(RECORDS begins)
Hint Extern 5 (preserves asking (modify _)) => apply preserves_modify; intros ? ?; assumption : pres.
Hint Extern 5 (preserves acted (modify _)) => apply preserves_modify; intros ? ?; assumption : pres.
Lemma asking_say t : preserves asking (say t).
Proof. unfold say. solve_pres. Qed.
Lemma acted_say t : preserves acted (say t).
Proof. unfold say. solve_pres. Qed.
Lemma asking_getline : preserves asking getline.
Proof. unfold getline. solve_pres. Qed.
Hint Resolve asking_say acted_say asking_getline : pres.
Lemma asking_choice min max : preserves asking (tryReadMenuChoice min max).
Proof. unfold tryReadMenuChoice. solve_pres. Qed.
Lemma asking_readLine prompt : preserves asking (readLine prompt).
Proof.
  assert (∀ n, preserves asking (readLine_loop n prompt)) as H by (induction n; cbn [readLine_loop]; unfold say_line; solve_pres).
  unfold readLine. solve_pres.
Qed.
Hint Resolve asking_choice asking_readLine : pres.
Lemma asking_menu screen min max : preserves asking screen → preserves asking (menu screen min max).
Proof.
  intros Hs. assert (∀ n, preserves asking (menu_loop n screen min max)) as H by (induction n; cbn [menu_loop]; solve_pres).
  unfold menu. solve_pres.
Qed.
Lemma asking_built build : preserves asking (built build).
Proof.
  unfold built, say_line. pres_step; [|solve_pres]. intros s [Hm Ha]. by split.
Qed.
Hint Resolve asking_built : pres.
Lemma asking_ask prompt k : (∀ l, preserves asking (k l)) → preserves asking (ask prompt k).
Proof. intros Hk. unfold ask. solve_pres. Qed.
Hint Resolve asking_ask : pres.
(RECORDS ends)
* TASK *
Working from the data above, extract solely the lines from the one containing "Hint Resolve asking_say" through the one containing "Hint Resolve asking_choice", exactly as they appear, both included.

* ANSWER TO THIS PROBLEM *
Hint Resolve asking_say acted_say asking_getline : pres.
Lemma asking_choice min max : preserves asking (tryReadMenuChoice min max).
Proof. unfold tryReadMenuChoice. solve_pres. Qed.
Lemma asking_readLine prompt : preserves asking (readLine prompt).
Proof.
  assert (∀ n, preserves asking (readLine_loop n prompt)) as H by (induction n; cbn [readLine_loop]; unfold say_line; solve_pres).
  unfold readLine. solve_pres.
Qed.
Hint Resolve asking_choice asking_readLine : pres.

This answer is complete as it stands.